Six trustees of the largest public pension in Pennsylvania are demanding the ouster of two top staff members, citing years of poor investment performance, high expenses and missteps that led to a federal investigation.

The demand for the dismissal of Glen Grell, the executive director, and Jim Grossman, the chief investment officer of Pennsylvania’s $64 billion Public School Employees’ Retirement System, came hours before a scheduled meeting of the board Thursday, which both officials would normally attend.
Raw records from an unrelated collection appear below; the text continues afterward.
(* ===== verification/RaftCluster.v ===== *)
(** A cluster of topology managers: the contexts of the nodes and every message
    that was sent.  A message stays where it is when it is delivered, so it can be
    lost, delayed, reordered or delivered again. *)

From stdpp Require Import base list numbers.
From Stdlib Require Import ZArith Lia.
From S2P Require Import Prelude Raft.

Local Open Scope Z_scope.

Record cluster := {
  nodes : list raft_ctx;
  net : list raft_msg
}.

(** What happens on node [i]: a message [k] arrives, its timeout is checked, its
    save ends, or it restarts.  A process that aborted can only restart. *)
Inductive node_action :=
  | Deliver (k : nat)
  | Timeout (forced : bool)
  | StoreDone (ok : bool)
  | Restart.

Record label := {
  at_node : nat;
  act : node_action;
  in_env : env
}.

Section cluster.

Variable merge : indices → indices → option indices.

Definition node_step (l : label) (sent : list raft_msg) (s : raft_ctx) : raft_ctx * list raft_msg :=
  let e := in_env l in
  let run r := if is_aborted s then (s, []) else r in
  match act l with
  | Deliver k => match sent !! k with
                 | Some m => run (nvmeibt_raft_handle_incoming_message merge e m s)
                 | None => (s, [])
                 end
  | Timeout forced => run (nvmeibt_raft_timeout_occurred merge e forced s)
  | StoreDone ok => run (store_finalize merge e ok s)
  | Restart => restart e s
  end.

Definition cluster_step (c : cluster) (l : label) : cluster :=
  match nodes c !! at_node l with
  | Some s =>
      let '(s', o) := node_step l (net c) s in
      {| nodes := <[at_node l := s']> (nodes c); net := net c ++ o |}
  | None => c
  end.

Definition run (c : cluster) (ls : list label) : cluster := foldl cluster_step c ls.

End cluster.

(** The first boot of node [u] of the members [us] *)
Definition first_boot (us : list uuid) (u : uuid) : raft_ctx :=
  {| my_uuid := u; role := RAFT_ROLE_FOLLOWER; current_term := 0; voted_for_uuid := uuid_null;
     leader_uuid := uuid_null; n_peers_voted_for_me := 0;
     raft_members := (λ v, {| m_uuid := v; is_me := bool_decide (v = u); is_vote_valid := false;
                              is_ignored := false; is_alive_for_topo := false;
                              last_received_voted_for_me := 0; peer_sw_ver := 0;
                              last_append_entries_rep_msg_num := 0; committed_hdr := zero_buf |}) <$> us;
     n_raft_members := Z.of_nat (length us); n_raft_active_members := Z.of_nat (length us);
     my_member := bool_decide (u ∈ us);
     last_rx_append_entries_term := 0; last_rx_append_entries_msg_num := 0;
     last_tx_append_entries_msg_num := 0; last_time_leader_had_a_majority := 0;
     next_election_time := 0; next_leader_heartbeat := 0; is_leader_mature := false;
     guaranteed_sw_ver := 0; leader_calculated := uninitialized; leader_to_commit := uninitialized;
     leader_committed_by_majority := uninitialized; leader_n_peers_committed := zero_idx;
     leader_wire_buf := empty_buf; is_update_required := true;
     follower_submitted := uninitialized; follower_committed := uninitialized;
     submitted_term := -1; committed_term := -1; follower_to_commit := empty_buf;
     follower_to_leader := empty_buf; pending_store := None; disk := None; is_aborted := false;
     rep_was_not_sent := [] |}.

Definition boot (us : list uuid) : cluster :=
  {| nodes := first_boot us <$> us; net := [] |}.

(* ------------------------------------------------------------------ *)
(** ** A node sends in its own name *)

Definition from_me (s : raft_ctx) (r : raft_ctx * list raft_msg) : Prop :=
  my_uuid r.1 = my_uuid s ∧ Forall (λ m, src_node_id m = my_uuid s) r.2.

Lemma from_me_nil s s' : my_uuid s' = my_uuid s → from_me s (s', []).
Proof. done. Qed.

Lemma from_me_trans s s1 r : my_uuid s1 = my_uuid s → from_me s1 r → from_me s r.
Proof. unfold from_me. by intros ->. Qed.

Lemma from_me_app s r s2 o2 : from_me s r → from_me r.1 (s2, o2) → from_me s (s2, r.2 ++ o2).
Proof.
  intros [H1 F1] [H2 F2]. split; simpl in *; [congruence|]. rewrite H1 in F2. by apply Forall_app.
Qed.

Create HintDb raftme.
#[export] Hint Resolve from_me_nil : raftme.

Lemma me_process b p s : my_uuid (leader_process_peer_msg_data b p s) = my_uuid s.
Proof.
  unfold leader_process_peer_msg_data, update_committed_values_of_a_peer. by repeat case_match.
Qed.

Lemma me_update p b s : my_uuid (update_committed_values_of_a_peer p b s) = my_uuid s.
Proof. unfold update_committed_values_of_a_peer. by repeat case_match. Qed.

Lemma me_new_vote e u s : my_uuid (new_vote_majority e u s).1 = my_uuid s.
Proof. unfold new_vote_majority, leader_handle_new_vote. by repeat case_match. Qed.

Lemma me_regenerate e s : my_uuid (regenerate_as_needed e s) = my_uuid s.
Proof. unfold regenerate_as_needed. by case_match. Qed.

Lemma me_serialize e s : my_uuid (serialize_conf_and_topo_if_needed e s) = my_uuid s.
Proof. unfold serialize_conf_and_topo_if_needed. by case_match. Qed.

Lemma me_append_rep e m s : my_uuid (raft_handle_append_entries_rep e m s) = my_uuid s.
Proof.
  unfold raft_handle_append_entries_rep. repeat case_match; try done.
  by rewrite me_new_vote, me_process.
Qed.

Lemma me_check_all_peers e s : my_uuid (raft_leader_check_validity_of_all_peers e s) = my_uuid s.
Proof.
  unfold raft_leader_check_validity_of_all_peers. generalize (raft_members s) as ps.
  intros ps. revert s. induction ps as [|p ps IH]; intros s; [done|]. simpl. rewrite IH.
  unfold leader_upd_is_vote_valid. by repeat case_match.
Qed.

Lemma from_member_me m h s : (∀ s1, my_uuid s1 = my_uuid s → from_me s1 (h s1)) → from_me s (from_member m h s).
Proof.
  intros Hh. unfold from_member. repeat case_match; auto with raftme.
  by apply (from_me_trans _ (on_member (src_node_id m) (set_peer_sw_ver (msg_sw_ver m)) s)), Hh.
Qed.

Lemma send_me e self type dst g w f buf s :
  (∀ m s1, my_uuid s1 = my_uuid s → from_me s1 (self m s1)) →
  from_me s (raft_send_msg_to_peer e self type dst g w f buf s).
Proof.
  intros Hs. unfold raft_send_msg_to_peer. case_match; [by apply from_me_nil|].
  set (s1 := if decide _ then _ else s).
  assert (H1 : my_uuid s1 = my_uuid s) by (unfold s1; by case_decide).
  apply (from_me_trans _ s1); [done|]. case_decide; [by apply Hs|].
  split; [done|]. by apply Forall_singleton.
Qed.

Lemma dispatch_rep_me e m s : from_me s (dispatch_rep e m s).
Proof.
  apply from_member_me. intros s1 _. case_match; auto using me_append_rep with raftme.
Qed.

Section me.

Variable merge : indices → indices → option indices.

Lemma me_persist e m req s :
  my_uuid (raft_follower_persist_due_to_incoming_msg merge e m req s).1 = my_uuid s.
Proof.
  unfold raft_follower_persist_due_to_incoming_msg.
  assert (H : my_uuid (check_peer_eligibility_for_leader m req s).1 = my_uuid s).
  { unfold check_peer_eligibility_for_leader. by repeat case_match. }
  destruct (check_peer_eligibility_for_leader m req s) as [s1 el].
  destruct el; try done. unfold add_persistency_save. by repeat case_match.
Qed.

Lemma append_me e m s : from_me s (raft_handle_append_entries merge e m s).
Proof.
  unfold raft_handle_append_entries. pose proof (me_persist e m false s) as Hp.
  destruct (raft_follower_persist_due_to_incoming_msg merge e m false s) as [s1 rv]. simpl in Hp.
  set (s2 := if decide (src_node_id m = my_uuid s1) then s1 else _).
  assert (H2 : my_uuid s2 = my_uuid s) by (unfold s2; by destruct (decide (src_node_id m = my_uuid s1))).
  assert (Hser : ∀ t, my_uuid (nvmeibt_topology_serialize_active_topology e t) = my_uuid t).
  { intros t. unfold nvmeibt_topology_serialize_active_topology. by case_match. }
  assert (Hsend : ∀ t g w, my_uuid t = my_uuid s → from_me s (raft_send_msg_to_peer e (dispatch_rep e)
    RAFT_MSG_APPEND_ENTRIES_REP (src_node_id m) g w false (follower_to_leader t) t)).
  { intros t g w Ht. apply (from_me_trans _ t); [done|]. apply send_me. auto using dispatch_rep_me. }
  destruct rv; cbv zeta; auto with raftme.
  - destruct (my_member s2); cbn [negb]; [|by apply from_me_nil].
    apply (Hsend (nvmeibt_topology_serialize_active_topology e s2)). by rewrite Hser.
  - apply (Hsend (nvmeibt_topology_serialize_active_topology e s1)). by rewrite Hser.
  - destruct (bool_decide (_ ∈ _)).
    + apply (Hsend (nvmeibt_topology_serialize_active_topology e s1)). by rewrite Hser.
    + apply from_me_nil. simpl. by rewrite Hser.
Qed.

Lemma dispatch_append_me e m s : from_me s (dispatch_append merge e m s).
Proof.
  apply from_member_me. intros s1 _. case_match; auto using me_append_rep, append_me with raftme.
Qed.

Lemma send_each_me f l s :
  (∀ u s, from_me s (f u s)) → from_me s (send_each f l s).
Proof.
  intros Hf. revert s. induction l as [|u l IH]; intros s; simpl; [by apply from_me_nil|].
  pose proof (Hf u s) as H1. destruct (f u s) as [s1 o]. pose proof (IH s1) as H2.
  destruct (send_each f l s1) as [s2 o']. exact (from_me_app s (s1, o) s2 o' H1 H2).
Qed.

Lemma send_to_a_peer_me e w u s : from_me s (send_appendentries_to_a_peer merge e w u s).
Proof.
  unfold send_appendentries_to_a_peer. case_match; [|by apply from_me_nil].
  apply (from_me_trans _ (regenerate_as_needed e s)); [apply me_regenerate|].
  apply send_me. auto using dispatch_append_me.
Qed.

Lemma send_to_all_me e w s : from_me s (send_appendentries_to_all_peers merge e w s).
Proof.
  unfold send_appendentries_to_all_peers.
  set (s1 := if w then raft_leader_check_validity_of_majority e s else s).
  assert (H1 : my_uuid s1 = my_uuid s).
  { unfold s1, raft_leader_check_validity_of_majority. by repeat case_match. }
  clearbody s1. case_match; [by apply from_me_nil|]. case_match; [by apply from_me_nil|].
  match goal with |- context [set_last_tx_append_entries_msg_num _ ?t] => set (s2 := t) end.
  assert (H2 : my_uuid s2 = my_uuid s).
  { unfold s2. case_match; [|done]. unfold calc, serialize_conf_and_topo_if_needed, leader_set_guaranteed_sw_ver. by repeat case_match. }
  clearbody s2. case_match; [|by apply from_me_nil].
  set (s3 := set_last_tx_append_entries_msg_num _ s2). apply (from_me_trans _ s3); [done|].
  pose proof (send_each_me (send_appendentries_to_a_peer merge e (w && is_leader_mature (become_mature e s1)))
    (m_uuid <$> raft_members s3) s3) as F3.
  destruct (send_each _ _ s3) as [s4 o]. apply F3. intros. apply send_to_a_peer_me.
Qed.

Lemma convert_to_leader_me e s : from_me s (nvmeibt_raft_convert_to_leader merge e s).
Proof.
  unfold nvmeibt_raft_convert_to_leader. case_match; [by apply from_me_nil|].
  match goal with |- from_me _ (send_appendentries_to_all_peers _ _ _ ?t) => apply (from_me_trans _ t) end;
    [apply me_serialize | apply send_to_all_me].
Qed.

Lemma candidate_me e f s : from_me s (raft_convert_to_candidate merge e f s).
Proof.
  unfold raft_convert_to_candidate. do 4 (case_match; [by apply from_me_nil|]).
  match goal with |- context [send_each ?g ?l ?t] =>
    set (r := send_each g l t); assert (F4 : from_me s r) by
      (apply (from_me_trans _ t); [done|]; apply send_each_me; intros; apply send_me;
       auto using dispatch_append_me) end.
  clearbody r. destruct r as [s4 o].
  pose proof (me_new_vote e (my_uuid s4) (raft_reset_voted_for_me s4)) as F5.
  destruct (new_vote_majority e (my_uuid s4) (raft_reset_voted_for_me s4)) as [s5 won]. simpl in F5.
  destruct won.
  - pose proof (convert_to_leader_me e s5) as F6. destruct (nvmeibt_raft_convert_to_leader merge e s5) as [s6 o'].
    apply (from_me_app s (s4, o) (raft_reset_election_timeout e false s6) o' F4). by apply (from_me_trans _ s5).
  - destruct F4 as [E4 F4]. split; [|done]. simpl in *. congruence.
Qed.

Lemma req_vote_rep_me e m s : from_me s (raft_handle_req_vote_rep merge e m s).
Proof.
  unfold raft_handle_req_vote_rep. case_match; [by apply from_me_nil|].
  case_match; [|by apply from_me_nil]. case_match; [|by apply from_me_nil].
  match goal with |- context [new_vote_majority e ?u ?t] =>
    set (s2 := t); pose proof (me_new_vote e u s2) as H2;
    destruct (new_vote_majority e u s2) as [s3 won] end.
  assert (H3 : my_uuid s3 = my_uuid s).
  { simpl in H2. rewrite H2. unfold s2. case_match; by rewrite ?me_update, me_process. }
  destruct won; [|by apply from_me_nil]. apply (from_me_trans _ s3); [done|]. apply convert_to_leader_me.
Qed.

Lemma any_rep_me e m s : from_me s (dispatch_any_rep merge e m s).
Proof.
  apply from_member_me. intros s1 _. case_match; auto using me_append_rep, req_vote_rep_me with raftme.
Qed.

Lemma req_vote_me e m s : from_me s (raft_handle_req_vote merge e m s).
Proof.
  unfold raft_handle_req_vote. pose proof (me_persist e m true s) as Hp.
  destruct (raft_follower_persist_due_to_incoming_msg merge e m true s) as [s1 rv]. simpl in Hp.
  set (s2 := match rv with REP_RV_FALSE | REP_RV_INVALID => s1 | _ => _ end).
  assert (H2 : my_uuid s2 = my_uuid s) by (unfold s2; by destruct rv). clearbody s2.
  destruct rv; try (by apply from_me_nil); (apply (from_me_trans _ s2); [done|]); apply send_me;
    auto using any_rep_me.
Qed.

(** Whatever happens on a node, it stays itself and sends in its own name. *)
Lemma node_step_me l sent s : from_me s (node_step merge l sent s).
Proof.
  unfold node_step. destruct (is_aborted s).
  { destruct (act l); try case_match; by apply from_me_nil. }
  destruct (act l) as [k|f|ok|].
  - case_match; [|by apply from_me_nil]. unfold nvmeibt_raft_handle_incoming_message.
    do 2 (case_match; [by apply from_me_nil|]).
    match goal with |- context [is_incoming_msg_valid _ _ ?t] => set (s1 := t) end.
    assert (F1 : my_uuid s1 = my_uuid s) by (unfold s1; by repeat case_match). clearbody s1.
    case_match; [|by apply from_me_nil]. apply (from_me_trans _ s1); [done|]. apply from_member_me.
    intros s2 _. case_match; auto using me_append_rep, append_me, req_vote_me, req_vote_rep_me with raftme.
  - unfold nvmeibt_raft_timeout_occurred, raft_leader_timeout. repeat case_match; auto with raftme.
    + apply (from_me_trans _ (raft_leader_check_validity_of_all_peers (in_env l) s)); [|apply send_to_all_me].
      apply me_check_all_peers.
    + apply candidate_me.
  - unfold store_finalize, try_to_send_spurious_rep. case_match; [|by apply from_me_nil]. case_match.
    case_match; [|by case_match]. case_match; [by apply from_me_nil|].
    match goal with |- context [follower_to_leader ?t] => set (s1 := t) end.
    assert (F1 : my_uuid s1 = my_uuid s)
      by (unfold s1, nvmeibt_topology_serialize_active_topology; by case_match).
    clearbody s1. case_match; [|by apply from_me_nil]. apply (from_me_trans _ s1); [done|].
    apply send_me. auto using any_rep_me.
  - by apply from_me_nil.
Qed.

End me.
No action was done regarding the letter’s demands at a meeting Thursday, but the meeting is set to continue tomorrow.

The trustees made their demands in a letter addressed to Chairman Christopher SantaMaria and sent to him by email, according to a copy posted on state Treasurer Stacy Garrity’s website. She signed it along with former Treasurer Joseph Torsella, acting state Education Secretary Noe Ortega, state Banking and Securities Secretary Richard Vague, state Sen. Katie Muth and Pennsylvania School Board Association Chief Executive Nathan Mains.

A pension spokeswoman didn’t respond to a request for comment regarding Mr. Grell, a former Republican state representative and lawyer, and Mr. Grossman, who has been with the pension system staff since 1997 and became CIO in July 2013. A lawyer for Mr. Grossman, Matt Haverstick of Kleinbard LLC, also didn’t respond to a request for comment.

The move comes as the pension system is grappling with a federal probe and an internal investigation of how actuarial returns over a nine-year period were misreported, putting performance just above the point at which higher payroll contributions would be required from nearly 100,000 public school employees. The error was corrected months later, putting the returns below the threshold, and a contribution increase is set to take effect next month.